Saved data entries
━━━

Definition set_file v s := mkCst v (c_rfaults s) (c_wfaults s) (c_sent s) (c_recv s) (c_conns s) (c_shown s).
Definition set_rfaults v s := mkCst (c_file s) v (c_wfaults s) (c_sent s) (c_recv s) (c_conns s) (c_shown s).
Definition set_wfaults v s := mkCst (c_file s) (c_rfaults s) v (c_sent s) (c_recv s) (c_conns s) (c_shown s).
Definition set_sent v s := mkCst (c_file s) (c_rfaults s) (c_wfaults s) v (c_recv s) (c_conns s) (c_shown s).
Definition set_recv v s := mkCst (c_file s) (c_rfaults s) (c_wfaults s) (c_sent s) v (c_conns s) (c_shown s).
Definition set_conns v s := mkCst (c_file s) (c_rfaults s) (c_wfaults s) (c_sent s) (c_recv s) v (c_shown s).
Definition set_shown v s := mkCst (c_file s) (c_rfaults s) (c_wfaults s) (c_sent s) (c_recv s) (c_conns s) v.

Inductive kres (A : Type) :=
  | KRet (a : A) (s : cst)
  | KExit (code : Z) (s : cst)
  | KUndef (why : string) (s : cst)
  | KNoFuel.
Arguments KRet {A} a s.
Arguments KExit {A} code s.
Arguments KUndef {A} why s.
Arguments KNoFuel {A}.

Definition K (A : Type) : Type := cst -> kres A.

#[export] Instance K_ret : MRet K := fun A a s => KRet a s.
#[export] Instance K_bind : MBind K := fun A B k m s =>
  match m s with
  | KRet a s' => k a s'
  | KExit c s' => KExit c s'
  | KUndef w s' => KUndef w s'
  | KNoFuel => KNoFuel
  end.

Definition kget : K cst := fun s => KRet s s.
Definition kmodify (f : cst -> cst) : K unit := fun s => KRet tt (f s).
Definition kexit {A} (code : Z) : K A := fun s => KExit code s.
Definition kundef {A} (why : string) : K A := fun s => KUndef why s.
Definition knofuel {A} : K A := fun _ => KNoFuel.
Definition show (x : shown) : K unit := kmodify (fun s => set_shown (x :: c_shown s) s).
(** C6: A turn of the printer thread in which no call fails, with a printer whose
    whole response, with a successful HTTP status, a Content-Length no greater than
    the body and an IPP header in the body, arrives in one read of at most IOBUFSZ
    bytes (a response cut up on its way is not put together again by readmore).
    The job file can be written, the configuration is not to be read again, and the
    names of the job at the head of the queue fit the header buffers.  The job is
    sent: exactly the HTTP header with the right Content-Length, the IPP header and
    the document are written.  The answer is read from the response wherever its
    headers put the parts.  If it is about this job and successful, the job is done and its
    two spool files are removed; if not, the job is at the head of the queue again
    and its files are untouched. *)
Theorem printer_turn_correct getaddrinfo junk fuel jp id req l doc r rest e :
  jobs_rep (jobq e) ((jp, (id, req)) :: l) ->
  f_wr (jobfd e) = true -> 0 < nextjob e -> zlen (fmt_ld (nextjob e)) <= f_lim (jobfd e) -> reread e = false ->
  faults e = [] -> files e !! data_name id = Some doc -> header_safe (printer_name e) req ->
  zlen doc < 10 ^ 18 -> (length doc < fuel)%nat ->
  inp e = RData (response_bytes r) :: rest -> response_wf r -> HTTP_SUCCESS (atoi (rs_code r)) = true ->
  (length (rs_mid r) + 1 < fuel)%nat ->
  exists e', printer_turn getaddrinfo junk fuel e = PRet tt e' /\
    let ihdr := ipp_header (printer_name e) id req in
    outp e' = outp e ++ http_header (printer_name e) (zlen doc) (zlen ihdr) ++ ihdr ++ doc /\
    if verdict r id =? 1
    then jobs_rep (jobq e') l /\ files e' = delete (req_name (fmt_ld id)) (delete (data_name id) (files e))
    else jobs_rep (jobq e') ((jp, (id, req)) :: l) /\ files e' = files e.
Proof.
  intros Hr Hw Hn Hlim Hre Hf Hdoc Hsafe Hd Hfu Hinp W Hok Hfm.
  destruct (pwp_run _ _ _ (turn_spec getaddrinfo junk fuel jp id req l doc r rest e Hr Hw Hn Hlim Hre Hf Hdoc Hsafe Hd Hfu Hinp W Hok Hfm))
    as ([] & e' & E & H1 & _ & H2).
  exists e'. split; [exact E|]. split; [exact H1|exact H2].
Qed.

(** An answer of a printer to job 7. *)
Definition answer7 : response :=
  mkResponse (str "HTTP/1.1") (str " ") (str "200") 32 (str "OK") 13
    ([10] ++ str "Content-Type: application/ipp" ++ CRLF) (str "Content-Length:") (str " ") (str "9") 13
    [] ([1; 1; 0; 0; 0; 0; 0; 7; 3]).
Definition req7 : printreq := mkReq 5 1 user0 jobnm0.
Definition queue7 : jobs job := mkJobs {[8 := mkNode NULL NULL (7, req7)]} 8 8.
Definition daemon7 : env := daemon 9 queue7 10 {[data_name 7 := str "hello"; req_name (fmt_ld 7) := enc_req req7]} [RData (response_bytes answer7)].

(** No header begins in a concrete list: one position after the other. *)
Ltac each_split :=
  let m1 := fresh "m" in let m2 := fresh "m" in let E := fresh "E" in let Hne := fresh "Hne" in
  intros m1 m2 E Hne;
  repeat (destruct m1 as [|? m1]; [simpl in E; subst m2; reflexivity|injection E as _ E]);
  destruct m1; [simpl in E; subst m2; exfalso; apply Hne; reflexivity|discriminate].

Lemma answer7_wf : response_wf answer7.
Proof.
  split; simpl; try done; try (repeat constructor; fail); try (vm_compute; congruence).
  - unfold no_header. each_split.
  - intros m1 m2 E Hne. destruct m1, m2; done.
Qed.

Lemma queue7_rep : jobs_rep queue7 [(8, (7, req7))].
Proof. split; [|done|done|apply NoDup_singleton]. split; [done|]. split; [apply lookup_singleton_eq|done]. Qed.

Lemma printer_turn_correct_witness : exists e', printer_turn resolve0 [] 50 daemon7 = PRet tt e' /\
  (let ihdr := ipp_header (str "lp.example.com") 7 req7 in
   outp e' = http_header (str "lp.example.com") 5 (zlen ihdr) ++ ihdr ++ str "hello") /\
  jobs_rep (jobq e') [] /\ files e' = delete (req_name (fmt_ld 7)) (delete (data_name 7) (files daemon7)).
Proof.
  destruct (printer_turn_correct resolve0 [] 50 8 7 req7 [] (str "hello") answer7 [] daemon7) as (e' & E & H1 & H2);
    [apply queue7_rep|reflexivity|reflexivity|vm_compute; congruence|reflexivity|reflexivity|reflexivity|split; vm_compute; congruence
    |reflexivity|simpl; lia|reflexivity|apply answer7_wf|reflexivity|simpl; lia|].
  exists e'. split; [exact E|]. split; [exact H1|exact H2].
Defined.

(** C21: Whatever the system calls and the printer answer, a turn of the printer
    thread that comes to an end leaves the other jobs alone and does with the job it
    picked up what the case calls for.  When its data file cannot be opened or its
    size not be found, nothing is sent and the job is off the queue, its files still
    there.  When the whole request was sent (HTTP header, IPP header, document),
    [printer_status] judged the answer: if it did not accept the job, the job is at
    the head of the queue again with its spool files intact; if it did, the job is
    off the queue and exactly its two spool files are gone.  When a call failed, or
    transferred less than asked, before that, a prefix of the request was sent and
    the job is at the head of the queue again, its files intact: no other case
    removes a job or its files. *)
Theorem job_not_lost getaddrinfo junk fuel jp id req l e e' :
  jobs_rep (jobq e) ((jp, (id, req)) :: l) -> printer_turn getaddrinfo junk fuel e = PRet tt e' ->
  match data_opens id e with
  | None => jobs_rep (jobq e') l /\ files e' = files e /\ outp e' = outp e
  | Some doc =>
    let request := request_bytes (printer_name e') id req doc in
    (exists e1 st e2,
       outp e1 = outp e ++ request /\ inp e1 = inp e /\ printer_status junk fuel id e1 = PRet st e2 /\
       outp e' = outp e ++ request /\
       if st =? 0 then jobs_rep (jobq e') ((jp, (id, req)) :: l) /\ files e' = files e
       else jobs_rep (jobq e') l /\ files e' = delete (req_name (fmt_ld id)) (delete (data_name id) (files e))) \/
    (Exists (fun f => f <> FOk) (drop 2 (faults e)) /\
     (exists part rest, request = part ++ rest /\ outp e' = outp e ++ part) /\
     jobs_rep (jobq e') ((jp, (id, req)) :: l) /\ files e' = files e)
  end.
Proof.
  intros Hr E. pose proof (turn_fate getaddrinfo junk fuel jp id req l e tt e' Hr E) as H. unfold fate, cancelled in H.
  destruct (data_opens id e); [exact H|]. destruct H as [[H1 H2] H3]. done.
Qed.

Definition daemon7_down : env := set_faults [FOk; FOk; FOk; FErr 111] daemon7.
Definition after (e : env) : env := match printer_turn resolve0 [] 50 e with PRet _ e' => e' | _ => e end.

(** The three cases: no connection, no data file, and a printer that accepts. *)
Lemma job_not_lost_witness :
  (jobs_rep (jobq (after daemon7_down)) [(8, (7, req7))] /\ files (after daemon7_down) = files daemon7) /\
  (jobs_rep (jobq (after (set_faults [FErr 2] daemon7))) [] /\ files (after (set_faults [FErr 2] daemon7)) = files daemon7) /\
  exists e1 st e2, printer_status [] 50 7 e1 = PRet st e2 /\ outp e1 = request_bytes (printer_name daemon7) 7 req7 (str "hello").
Proof.
  split_and!.
  - destruct (job_not_lost resolve0 [] 50 8 7 req7 [] daemon7_down (after daemon7_down)) as [(e1 & st & e2 & _ & _ & _ & H & _)|(_ & _ & H & H')];
      [apply queue7_rep|vm_compute; reflexivity|vm_compute in H; discriminate|exact H].
  - destruct (job_not_lost resolve0 [] 50 8 7 req7 [] daemon7_down (after daemon7_down)) as [(e1 & st & e2 & _ & _ & _ & H & _)|(_ & _ & H & H')];
      [apply queue7_rep|vm_compute; reflexivity|vm_compute in H; discriminate|exact H'].
  - apply (job_not_lost resolve0 [] 50 8 7 req7 [] (set_faults [FErr 2] daemon7) (after (set_faults [FErr 2] daemon7)));
      [apply queue7_rep|vm_compute; reflexivity].
  - apply (job_not_lost resolve0 [] 50 8 7 req7 [] (set_faults [FErr 2] daemon7) (after (set_faults [FErr 2] daemon7)));
      [apply queue7_rep|vm_compute; reflexivity].
  - destruct (job_not_lost resolve0 [] 50 8 7 req7 [] daemon7 (after daemon7)) as [(e1 & st & e2 & H & _ & H' & _)|(H & _)];
      [apply queue7_rep|vm_compute; reflexivity| |by apply Exists_nil in H].
    exists e1, st, e2. split; [exact H'|]. rewrite H. vm_compute. reflexivity.
Defined.

(** When the printer cannot be reached (no socket, or no connection), the
    turn ends, nothing is sent, and the job is at the head of the queue again with
    the others behind it and its files untouched. *)
Lemma unreachable_printer_defers getaddrinfo junk fuel jp id req l doc err fs e :
  jobs_rep (jobq e) ((jp, (id, req)) :: l) ->
  f_wr (jobfd e) = true -> 0 < nextjob e -> zlen (fmt_ld (nextjob e)) <= f_lim (jobfd e) -> reread e = false ->
  files e !! data_name id = Some doc ->
  faults e = FOk :: FOk :: FErr err :: fs \/ faults e = FOk :: FOk :: FOk :: FErr err :: fs ->
  exists e', printer_turn getaddrinfo junk fuel e = PRet tt e' /\
    jobs_rep (jobq e') ((jp, (id, req)) :: l) /\ files e' = files e /\ outp e' = outp e.
Proof.
  intros Hr Hw Hn Hlim Hre Hdoc Hf.
  destruct (pwp_run _ _ _ (turn_deferred getaddrinfo junk fuel jp id req l doc err fs e Hr Hw Hn Hlim Hre Hdoc Hf)) as ([] & e' & E & H).
  exists e'. split; [exact E|exact H].
Qed.

Lemma unreachable_printer_defers_witness : exists e', printer_turn resolve0 [] 50 daemon7_down = PRet tt e' /\
  jobs_rep (jobq e') [(8, (7, req7))] /\ files e' = files daemon7_down /\ outp e' = [].
Proof.
  apply (unreachable_printer_defers resolve0 [] 50 8 7 req7 [] (str "hello") 111 [] daemon7_down);
    [apply queue7_rep|reflexivity|reflexivity|vm_compute; congruence|reflexivity|reflexivity|right; reflexivity].
Defined.

(** The header buffer of [printer_thread] has 512 bytes and what is put into
    it is not checked: a job whose names need more (with a printer that can be
    reached) makes the thread write past it. *)
Lemma long_names_overflow junk fuel jobid req doc e :
  IBUFSZ < ipp_size (printer_name e) (cstring (rq_usernm req)) (cstring (rq_jobnm req)) (negb (Z.land (rq_flags req) PR_TEXT =? 0)) ->
  faults e = [] ->
  submit_job junk fuel jobid req doc e = PUndef "request header past the end of its buffer" e.
Proof.
  intros Hl Hf. unfold submit_job, fails, mbind, P_bind, next_fault. rewrite Hf. unfold mret, P_ret, get. cbn beta iota. rewrite Hf.
  cbn beta iota. rewrite <- (ipp_header_length (printer_name e) jobid) in Hl.
  destruct (Z.ltb_spec IBUFSZ (zlen (ipp_header (printer_name e) jobid req))); [|lia]. rewrite orb_true_r. done.
Qed.

(** Names as long as the request structure and the host name buffer allow. *)
Definition long_req : printreq := mkReq 5 1 (char_array 64 (replicate 63 97) []) (char_array 256 (replicate 255 97) []).
Definition long_host : env := set_printer_name (replicate 52 97) daemon7.

Lemma long_names_overflow_witness :
  submit_job [] 50 7 long_req (str "hello") long_host = PUndef "request header past the end of its buffer" long_host.
Proof. apply (long_names_overflow [] 50 7 long_req (str "hello") long_host); [vm_compute|]; reflexivity. Defined.
Definition MAXLINE : Z := 4096.
Definition MAXSYSNAME : Z := 256.
Definition MAXSPEEDSTR : Z := 256.
Definition NALLOC : nat := 10.
Definition MAXARGC : nat := 50.

Definition is_white (c : Z) : bool := (c =? 32) || (c =? 9) || (c =? 10).
Definition is_newline (c : Z) : bool := c =? 10.

Inductive parity_t := NONE | EVEN | ODD.

Record Client := mkClient {
  c_fd : Z; c_pid : Z; c_uid : Z; c_childdone : Z; c_sysftell : Z; c_foundone : Z;
  c_Debug : bool; c_parity : parity_t; c_speed : bytes; c_sysname : bytes
}.

Record Systems := mkSystems { s_name : bytes; s_time : bytes; s_type : bytes; s_class : bytes; s_phone : bytes; s_login : bytes }.
Record Devices := mkDevices { d_type : bytes; d_line : bytes; d_line2 : bytes; d_class : bytes; d_dialer : bytes }.
(** [dialer] is null before the first line and after an empty one. *)
Record Dialers := mkDialers { l_dialer : option bytes; l_sub : bytes; l_expsend : bytes }.

(** What a read from the line finds; the alarm goes off when the list is used
    up. *)
Inductive tin := TByte (c : Z) | TAlarm | TErr.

━━━

DIRECTIONS: Proceeding from the line containing "(exists e1 st" through the line containing "H; discriminate|exact H'].", transcribe the lines above exactly, both end lines included.

RESULT:
    (exists e1 st e2,
       outp e1 = outp e ++ request /\ inp e1 = inp e /\ printer_status junk fuel id e1 = PRet st e2 /\
       outp e' = outp e ++ request /\
       if st =? 0 then jobs_rep (jobq e') ((jp, (id, req)) :: l) /\ files e' = files e
       else jobs_rep (jobq e') l /\ files e' = delete (req_name (fmt_ld id)) (delete (data_name id) (files e))) \/
    (Exists (fun f => f <> FOk) (drop 2 (faults e)) /\
     (exists part rest, request = part ++ rest /\ outp e' = outp e ++ part) /\
     jobs_rep (jobq e') ((jp, (id, req)) :: l) /\ files e' = files e)
  end.
Proof.
  intros Hr E. pose proof (turn_fate getaddrinfo junk fuel jp id req l e tt e' Hr E) as H. unfold fate, cancelled in H.
  destruct (data_opens id e); [exact H|]. destruct H as [[H1 H2] H3]. done.
Qed.

Definition daemon7_down : env := set_faults [FOk; FOk; FOk; FErr 111] daemon7.
Definition after (e : env) : env := match printer_turn resolve0 [] 50 e with PRet _ e' => e' | _ => e end.

(** The three cases: no connection, no data file, and a printer that accepts. *)
Lemma job_not_lost_witness :
  (jobs_rep (jobq (after daemon7_down)) [(8, (7, req7))] /\ files (after daemon7_down) = files daemon7) /\
  (jobs_rep (jobq (after (set_faults [FErr 2] daemon7))) [] /\ files (after (set_faults [FErr 2] daemon7)) = files daemon7) /\
  exists e1 st e2, printer_status [] 50 7 e1 = PRet st e2 /\ outp e1 = request_bytes (printer_name daemon7) 7 req7 (str "hello").
Proof.
  split_and!.
  - destruct (job_not_lost resolve0 [] 50 8 7 req7 [] daemon7_down (after daemon7_down)) as [(e1 & st & e2 & _ & _ & _ & H & _)|(_ & _ & H & H')];
      [apply queue7_rep|vm_compute; reflexivity|vm_compute in H; discriminate|exact H].
  - destruct (job_not_lost resolve0 [] 50 8 7 req7 [] daemon7_down (after daemon7_down)) as [(e1 & st & e2 & _ & _ & _ & H & _)|(_ & _ & H & H')];
      [apply queue7_rep|vm_compute; reflexivity|vm_compute in H; discriminate|exact H'].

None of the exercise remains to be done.